Une mine triste s'afficha alors sur le regard de la sorcière qui comprit qu'il lui serait vraiment impossible de retrouver un peu de sa vie normale. Tout ce qu'elle avait espéré avait été de retrouver les siens un jour. Pourtant, il paraissait complexe de retrouver une amitié perdue avec des adolescents quand elle-même était à présent adulte et mère. Elle posa alors sa fille sur le sol sans pour autant lui lâcher sa main. S'approchant ensuite, pas à pas vers Ombrage, elle la fixa d'un air agressif et haineux.
- Vous leur expliquez ou je le fais ? Lui demanda-t-elle.
- Je … Euh … Enfin je ne sais pas de quoi vous … Bredouilla la femme en rose.
Hermione soupira devant le manque total de courage que possédait l'ancienne Serpentard qui se trouvait en face d'elle. Ce n'était même plus du courage dont elle manquait au final, mais le simple respect de l'autre et la capacité à assumer ses actes.
- Il y a maintenant douze ans, de mon point de vu bien évidement, Dolores Ombrage m'a invitée dans son bureau. Avec la tension ambiante au château et les quelques soucis vécus en cours, je pensais me faire réprimander.
La brune expliqua alors qu'elle fut accueillie par une Ombrage avec un immense sourire cette après-midi-là. Bien que trouvant cela étrange, elle ne se méfia pas face à un membre du corps enseignant. La professeure lui avait alors expliquée qu'elle voulait récompenser son envie d'apprendre ainsi que son intelligence, en partageant certaines choses avec elle.

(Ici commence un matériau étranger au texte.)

(* ===== verification/Db.v ===== *)
(** * Db: the database of [migrations/] and the effects of code that uses it

    One [gmap] per table, keyed by its primary key, with the [AUTOINCREMENT] counter of
    each integer key. Columns are typed as in the schema: timestamps and enumerations are
    TEXT, booleans INTEGER. Code that talks to the database runs in the monad [M], which
    threads a [World]: the tables, the number of statements executed so far, the signals
    sent on the live-tail bus, the tasks spawned and what was sent. Each statement may fail: the
    environment decides which ([env_fault]); a failed statement changes nothing. *)
From S2P Require Import Prelude Text Models Config Wire Chrono.
From S2P Require Ratelimit Elevate Auth.
#[local] Existing Instances Auth.IpAddr_eq_dec Auth.IpAddr_countable.
#[local] Open Scope Z_scope.

(** ** Rows *)

Record UserRow := mk_UserRow {
  ur_username : str;
  ur_password_hash : option str;
  ur_is_admin : Z;
  ur_disabled : Z;
  ur_created_at : str;
}.

Record ProjectRow := mk_ProjectRow {
  pr_user_id : Z;
  pr_name : str;
  pr_description : str;
  pr_scan_interval_secs : option Z;
  pr_nag_interval_secs : option Z;
  pr_created_at : str;
}.

Record CheckRow := mk_CheckRow {
  cr_project_id : Z;
  cr_name : str;
  cr_description : str;
  cr_ping_uuid : str;
  cr_schedule_kind : str;
  cr_period_secs : option Z;
  cr_grace_secs : Z;
  cr_cron_expr : option str;
  cr_timezone : str;
  cr_status : str;
  cr_last_ping_at : option str;
  cr_last_start_at : option str;
  cr_next_due_at : option str;
  cr_scan_interval_secs : option Z;
  cr_max_runtime_secs : option Z;
  cr_nag_interval_secs : option Z;
  cr_last_alert_at : option str;
  cr_acknowledged : Z;
  cr_created_at : str;
}.
(* ===== verification/Connect.v ===== *)
(** * Connect: [src/db.rs], opening the database

    What the pool is opened with, for each kind of URL, and the migrations that are run.
    The driver is a parameter: it parses a URL, opens a pool whose every new connection
    runs a list of statements, and runs migrations. *)
From S2P Require Import Prelude Text Markdown Db.
#[local] Open Scope Z_scope.
#[local] Open Scope pw_scope.

Inductive Migrator : Set := SQLITE_MIGRATOR | POSTGRES_MIGRATOR.

Class AnyDriver := {
  ConnectOptions : Type;
  Pool : Type;
  options_from_str : str -> res DbErr ConnectOptions;
  (* [max_connections], then what [after_connect] executes on each connection *)
  connect_with : Z -> list str -> ConnectOptions -> res DbErr Pool;
  migrator_run : Migrator -> Pool -> res DbErr unit;
}.

(** [str::contains] of a string. *)
Definition contains (p s : str) : bool := bool_decide (is_Some (find_str p s)).

Definition is_in_memory_url (url : str) : bool :=
  contains (lit ":memory:") url || contains (lit "mode=memory") url.
Definition is_sqlite_url (url : str) : bool := starts_with (lit "sqlite:") url.

Definition max_connections (url : str) : Z :=
  if is_sqlite_url url && is_in_memory_url url then 1 else 5.

(** The URL with the file created when it does not exist. *)
Definition created_url (url : str) : str :=
  if is_sqlite_url url && negb (is_in_memory_url url) && negb (contains (lit "mode=") url) then
    if bool_decide (chr "?" ∈ url) then url ++ lit "&mode=rwc" else url ++ lit "?mode=rwc"
  else url.

(** What each new connection executes, in order. *)
Definition after_connect (url : str) : list str :=
  let sqlite := is_sqlite_url url in
  let sqlite_file := sqlite && negb (is_in_memory_url url) in
  (if sqlite then [lit "PRAGMA foreign_keys = ON"; lit "PRAGMA busy_timeout = 5000"] else []) ++
  (if sqlite_file then [lit "PRAGMA journal_mode = WAL"; lit "PRAGMA synchronous = NORMAL"] else []).

Section connect.
Context `{AnyDriver}.

Definition connect (url : str) : res DbErr Pool :=
  let+ opts := options_from_str (created_url url) in
  connect_with (max_connections url) (after_connect url) opts.

Definition migrate (pool : Pool) (url : str) : res DbErr unit :=
  let m := if is_sqlite_url url then SQLITE_MIGRATOR else POSTGRES_MIGRATOR in
  let+ _ := migrator_run m pool in
  Ok tt.

End connect.

(** ** Kinds of URL *)

Example created_file :
  created_url (lit "sqlite:///data/pingward.db") = lit "sqlite:///data/pingward.db?mode=rwc".
Proof. reflexivity. Qed.
Example created_query :
  created_url (lit "sqlite://p.db?cache=shared") = lit "sqlite://p.db?cache=shared&mode=rwc".
Proof. reflexivity. Qed.
Example created_chosen : created_url (lit "sqlite://p.db?mode=ro") = lit "sqlite://p.db?mode=ro".
Proof. reflexivity. Qed.
Example memory_one : max_connections (lit "sqlite::memory:") = 1.
Proof. reflexivity. Qed.

Lemma contains_spec p s : contains p s = true <-> exists a b, s = a ++ p ++ b.
Proof.
  unfold contains. rewrite bool_decide_eq_true. split.
  - revert s. induction s as [|c s IH].
    + simpl. destruct (starts_with p []) eqn:E.
      * apply starts_with_spec in E as [r Hr]. intros _. exists [], r. done.
      * by intros [? ?].
    + simpl. destruct (starts_with p (c :: s)) eqn:E.
      * apply starts_with_spec in E as [r Hr]. intros _. exists [], r. done.
      * rewrite fmap_is_Some. intros (a & b & ->)%IH. by exists (c :: a), b.
  - intros (a & b & ->). induction a as [|c a IH]; cbn [app find_str].
    + destruct (p ++ b) eqn:E; cbn [find_str]; rewrite <- E, (proj2 (starts_with_spec p (p ++ b))); eauto.
    + destruct (starts_with p (c :: a ++ p ++ b)); [eauto|]. by apply fmap_is_Some.
Qed.

Lemma contains_app p s t : contains p s = true -> contains p (s ++ t) = true.
Proof. rewrite !contains_spec. intros (a & b & ->). exists a, (b ++ t). by rewrite <- !(assoc_L (++)). Qed.

(** The URL that is opened chooses a mode, unless the database lives in memory, so opening
    it again does not change it; and it is of the same kind. *)
Lemma created_url_mode url :
  is_sqlite_url url = true -> is_in_memory_url url = true \/ contains (lit "mode=") (created_url url) = true.
Proof.
  intros Hs. unfold created_url. rewrite Hs. destruct (is_in_memory_url url); [by left|right]. cbn [andb negb].
  destruct (contains (lit "mode=") url) eqn:E; [done|]. cbn [negb].
  case_bool_decide; apply contains_spec; [exists (url ++ lit "&"), (lit "rwc")|exists (url ++ lit "?"), (lit "rwc")];
    by rewrite <- (assoc_L (++)).
Qed.

(** Every connection to SQLite enforces the foreign keys, the first thing it is asked, and
    only a database of one connection lives in memory. *)
Lemma connections_enforce_cascades url :
  is_sqlite_url url = true ->
  head (after_connect url) = Some (lit "PRAGMA foreign_keys = ON") /\
  (is_in_memory_url url = true -> max_connections url = 1 /\ lit "PRAGMA journal_mode = WAL" ∉ after_connect url).
Proof.
  intros Hs. unfold after_connect, max_connections. rewrite Hs. split; [done|]. intros ->. split; [done|].
  by rewrite <- (bool_decide_eq_false (_ ∈ _)).
Qed.
Definition keyset_rows_to_page {R T} (row_to : Z * R -> res DbErr T) (q : KeysetQuery)
    (rows : list (Z * R)) : res DbErr (Page T) :=
  let limit := kq_limit q in
  let overflowed := limit <? Z.of_nat (length rows) in
  match kq_cursor q with
  | PC_After _ =>
      let rows := if overflowed then pop rows else rows in
      let+ items := collect row_to rows in
      Ok {| pa_items := rev items; pa_has_newer := overflowed; pa_has_older := true |}
  | _ =>
      let+ items := collect row_to (take (Z.to_nat limit) rows) in
      Ok {| pa_items := items;
            pa_has_newer := match kq_cursor q with PC_Before _ => true | _ => false end;
            pa_has_older := overflowed |}
  end.

Definition keyset_page {R T} (cols : Columns R) (row_to : Z * R -> res DbErr T)
    (table : Db -> Table R) (q : KeysetQuery) : M (res DbErr (Page T)) :=
  let? rows := query (fun d => Ok (keyset_select cols q (table d))) in
  mret (keyset_rows_to_page row_to q rows).

(** ** The three tables *)

Definition ping_columns : Columns PingRow := {|
  col_text c r := if bool_decide (c = lit "kind") then pgr_kind r else pgr_created_at r;
  col_int c r := pgr_check_id r |}.
Definition notification_columns : Columns NotificationRow := {|
  col_text c r := if bool_decide (c = lit "event") then nr_event r
                  else if bool_decide (c = lit "status") then nr_status r else nr_created_at r;
  col_int c r := nr_check_id r |}.
Definition audit_columns : Columns AuditRow := {|
  col_text c r := if bool_decide (c = lit "actor_username") then ar_actor_username r
                  else if bool_decide (c = lit "action") then ar_action r else ar_created_at r;
  col_int c r := ar_actor_user_id r |}.

Section store_pages.
Context `{Chrono}.

Definition list_pings_page (check_id : Z) (cursor : PageCursor) (limit : Z) (filter : PingFilter)
  : M (res DbErr (Page Ping)) :=
  keyset_page ping_columns row_to_ping pings
    (mk_KeysetQuery (lit "pings") (Some (lit "check_id", check_id)) cursor limit
       (PingFilter_predicates filter)).

Definition list_notifications_page (check_id : Z) (cursor : PageCursor) (limit : Z)
    (filter : NotifFilter) : M (res DbErr (Page Notification)) :=
  keyset_page notification_columns row_to_notification notifications
    (mk_KeysetQuery (lit "notifications") (Some (lit "check_id", check_id)) cursor limit
       (NotifFilter_predicates filter)).

Definition list_audit_page (cursor : PageCursor) (limit : Z) (filter : AuditFilter)
  : M (res DbErr (Page AuditLog)) :=
  keyset_page audit_columns row_to_audit audit_log
    (mk_KeysetQuery (lit "audit_log") None cursor limit (AuditFilter_predicates filter)).

(** ** The other listings *)

Definition newest {R} (p : Z -> R -> bool) (limit : Z) (t : Table R) : list (Z * R) :=
  take (Z.to_nat limit) (rev (select p t)).

Definition list_recent_pings (check_id limit : Z) : M (res DbErr (list Ping)) :=
  query (fun d => collect row_to_ping (newest (fun _ r => pgr_check_id r =? check_id) limit (pings d))).
Definition list_recent_ping_summaries (check_id limit : Z) : M (res DbErr (list PingSummary)) :=
  query (fun d => collect row_to_ping_summary
    (newest (fun _ r => pgr_check_id r =? check_id) limit (pings d))).
Definition list_recent_notifications (check_id limit : Z) : M (res DbErr (list Notification)) :=
  query (fun d => collect row_to_notification
    (newest (fun _ r => nr_check_id r =? check_id) limit (notifications d))).
Definition list_audit (limit : Z) : M (res DbErr (list AuditLog)) :=
  query (fun d => collect row_to_audit (newest (fun _ _ => true) limit (audit_log d))).
Definition recent_failed_notifications (limit : Z) : M (res DbErr (list Notification)) :=
  query (fun d => collect row_to_notification
    (newest (fun _ r => bool_decide (nr_status r = as_str NS_Error)) limit (notifications d))).

(** [map.entry(k).or_default().push(x)] for every element. *)
Definition group_by {A} (key : A -> Z) (l : list A) : gmap Z (list A) :=
  fold_left (fun m x => <[key x := default [] (m !! key x) ++ [x]]> m) l ∅.

(** Sorted and without duplicates: the order the partitions are read in. *)
Definition distinct_sorted (ids : list Z) : list Z := merge_sort Z.le (remove_dups ids).

(** The newest [per_check_limit] of each check, by check. *)
Definition list_recent_ping_summaries_for_checks (check_ids : list Z) (per_check_limit : Z)
  : M (res DbErr (gmap Z (list PingSummary))) :=
  if is_empty check_ids then mret (Ok ∅) else
  query (fun d =>
    let rows := concat (map (fun id =>
      newest (fun _ r => pgr_check_id r =? id) per_check_limit (pings d)) (distinct_sorted check_ids)) in
    let+ ps := collect row_to_ping_summary rows in
    Ok (group_by ps_check_id ps)).

Definition list_checks_for_projects (project_ids : list Z) : M (res DbErr (gmap Z (list Check))) :=
  if is_empty project_ids then mret (Ok ∅) else
  query (fun d =>
    let rows := concat (map (fun id => select (fun _ r => cr_project_id r =? id) (checks d))
                  (distinct_sorted project_ids)) in
    let+ cs := collect row_to_check rows in
    Ok (group_by c_project_id cs)).

(** The inner join with the owner drops a project without one. *)
Definition owner_name (d : Db) (user_id : Z) : option str := ur_username <$> t_rows (users d) !! user_id.
Definition list_all_projects_with_owner : M (res DbErr (list (Project * str))) :=
  query (fun d => collect (fun x : (Z * ProjectRow) * str => let+ p := row_to_project x.1 in Ok (p, x.2))
    (omap (fun kr : Z * ProjectRow => name ← owner_name d (pr_user_id kr.2); Some (kr, name))
       (rows (t_rows (projects d))))).

(** [SELECT DISTINCT ... ORDER BY 1]. *)
Definition text_le (a b : str) : Prop := str_leb a b = true.
#[export] Instance text_le_dec : RelDecision text_le.
Proof. intros a b. unfold text_le. apply _. Defined.
Definition distinct_texts (l : list str) : list str := merge_sort text_le (remove_dups l).
Definition audit_filter_options : M (res DbErr (list str * list str)) :=
  let? actors := query (fun d =>
    Ok (distinct_texts (map (fun kr => ar_actor_username kr.2) (rows (t_rows (audit_log d)))))) in
  let? actions := query (fun d =>
    Ok (distinct_texts (map (fun kr => ar_action kr.2) (rows (t_rows (audit_log d)))))) in
  mret (Ok (actors, actions)).

(** [ORDER BY c.last_ping_at IS NULL, c.last_ping_at, c.id], on the text column. *)
Definition oldest_ping_le (a b : Z * CheckRow) : Prop :=
  match cr_last_ping_at a.2, cr_last_ping_at b.2 with
  | None, None => a.1 <= b.1
  | Some _, None => True
  | None, Some _ => False
  | Some s, Some t => str_ltb s t = true \/ s = t /\ a.1 <= b.1
  end.
#[export] Instance oldest_ping_le_dec : RelDecision oldest_ping_le.
Proof. intros a b. unfold oldest_ping_le. repeat case_match; apply _. Defined.

Definition list_down_checks_with_owner : M (res DbErr (list (Check * str * str))) :=
  query (fun d => collect
    (fun x : (Z * CheckRow) * str * str => let+ c := row_to_check x.1.1 in Ok (c, x.1.2, x.2))
    (omap (fun kr : Z * CheckRow =>
       p ← t_rows (projects d) !! cr_project_id kr.2;
       owner ← owner_name d (pr_user_id p);
       Some (kr, pr_name p, owner))
      (merge_sort oldest_ping_le (down_rows d)))).

(** [ORDER BY err DESC, ch.id]. *)
Definition most_failures_le (a b : Z * (str * Z * Z)) : Prop :=
  b.2.2 < a.2.2 \/ a.2.2 = b.2.2 /\ a.1 <= b.1.
#[export] Instance most_failures_le_dec : RelDecision most_failures_le.
Proof. intros a b. unfold most_failures_le. apply _. Defined.

(** One group per channel that has a notification since the cutoff. *)
Definition channel_failure_counts_since (cutoff : Z) : M (res DbErr (list (str * Z * Z))) :=
  query (fun d =>
    let since id r := (nr_channel_id r =? id) && str_leb (to_rfc3339 cutoff) (nr_created_at r) in
    let n id status := count_where
      (fun _ r => since id r && bool_decide (nr_status r = as_str status)) (notifications d) in
    Ok (map snd (merge_sort most_failures_le
      (omap (fun kr : Z * ChannelRow =>
         if 0 <? count_where (fun _ r => since kr.1 r) (notifications d)
         then Some (kr.1, (chr_name kr.2, n kr.1 NS_Ok, n kr.1 NS_Error)) else None)
        (rows (t_rows (channels d))))))).

End store_pages.

(** ** Lemmas *)

Definition desc {R} (a b : Z * R) : Prop := b.1 < a.1.

Lemma collect_app {A B} (f : A -> res DbErr B) l1 l2 :
  collect f (l1 ++ l2) = res_bind (collect f l1) (fun a => res_bind (collect f l2) (fun b => Ok (a ++ b))).
Proof.
  induction l1 as [|x l1 IH]; simpl; [by destruct (collect f l2)|].
  destruct (f x); simpl; [|done]. rewrite IH. destruct (collect f l1); simpl; [|done].
  by destruct (collect f l2).
Qed.
(* ===== verification/Notify.v ===== *)
(** * Notify: [src/notify.rs], the notifications and their delivery

    The texts of a notification, the request each kind of channel sends, the retry loop
    and [deliver_event]. The crates behind them are the fields of [NotifyDeps]: reading a
    channel's JSON configuration, parsing a mailbox, building a message, the relay's set-up
    and the text of a status code. *)
From S2P Require Import Prelude Text Models Duration Config Wire Chrono Db Rows Store Sample.
#[local] Open Scope Z_scope.
#[local] Open Scope pw_scope.

Class NotifyDeps := {
  (* [serde_json::from_str], then [v.get(key).and_then(as_str)] *)
  parse_config : str -> option (str -> option str);
  (* [str::parse::<Mailbox>]: the error's text *)
  parse_mailbox : str -> res str unit;
  (* [MessageBuilder::body]: the error's text *)
  build_message : Email -> res str unit;
  (* [AsyncSmtpTransport::relay] and [starttls_relay] *)
  relay_setup : SmtpTls -> str -> res str unit;
  (* [Display] of [StatusCode] *)
  status_text : Z -> str;
}.

(** A line break. *)
Definition newline : str := [10].

(** ** Texts *)

Definition check_url (base_url : str) (check_id : Z) : option str :=
  let base := trim_end_matches (fun c => c =? chr "/") (trim base_url) in
  if is_empty base then None else Some (base ++ lit "/checks/" ++ show_Z check_id).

Ombrage l'avait alors approchée d'un étrange miroir. Hermione avait immédiatement pensé à un conte moldu dont elle avait connaissance sur un autre monde de l'autre côté d'un miroir. La jeune sorcière avait assez rapidement comprit qu'il s'agissait d'un portail entre les dimensions. Ce fut quand elle cessa de penser à un certain lapin blanc, qu'elle sentit deux mains dans son dos la pousser à travers le miroir.
- Pardon ? Vous avez fait quoi ? Cria presque McGonagall, plus rouge que jamais.
Hermione ne put que sourire à sa directrice de maison. Elle était d'ailleurs bien la seule à sourire de toute la salle.
- Une fois que j'ai compris que j'avais atterrit dans une autre dimension, il me restait à savoir d'abord de quel genre il s'agissait puis comment rentrer.
- J'imagine qu'il ne s'agissait pas d'une des plus agréables à vivre au vu de votre invité. Conclut Albus.
Elle hocha la tête tristement. Hermione expliqua alors qu'elle s'était retrouvée dans une dimension de type démoniaque. Les humains, tout du moins le peu qui y existaient, servaient d'esclaves aux démons et autres créatures qui y vivaient. Elle baissa alors les yeux, plongée dans ses souvenirs avant de se rappeler qu'elle n'avait terminé son histoire.
- Je me suis retrouvée sans ma baguette, puisqu'elle a été détruite, alors j'ai fait ce que j'ai pu pour maîtriser ma magie sans. Vous avez vu le résultat.
Hermione ne pouvait que sourire, c'était une des rares choses qui la rendait fière de tout ce qu'elle avait vécu pendant toutes ces années. Ça et la petite tête brune qui la regardait continuellement avec un immense sourire.
- Comme les autres humains, j'ai été réduite à l'esclavage. Mais j'ai fini par trouver la force de m'échapper.
- Elle a été votre force, je me trompe ? Demanda Albus en regardant la petite fille.
- C'est exacte. Quand j'ai compris que j'étais tombée enceinte, j'ai réalisé que je ne pouvais pas laisser mon enfant vivre ce que j'avais vécu alors je me suis échappée.
La force qui émanait d'Hermione amenait à l'admiration de tous ceux qui écoutait son récit. Même les Serpentards n'étaient pas insensibles à ce qu'elle racontait. Elle finit alors par ajouter qu'elle avait vécu en passant de colonie humaine en colonie humaine, se cachant de temps à autre pour éviter à sa fille de devenir esclave à son tour.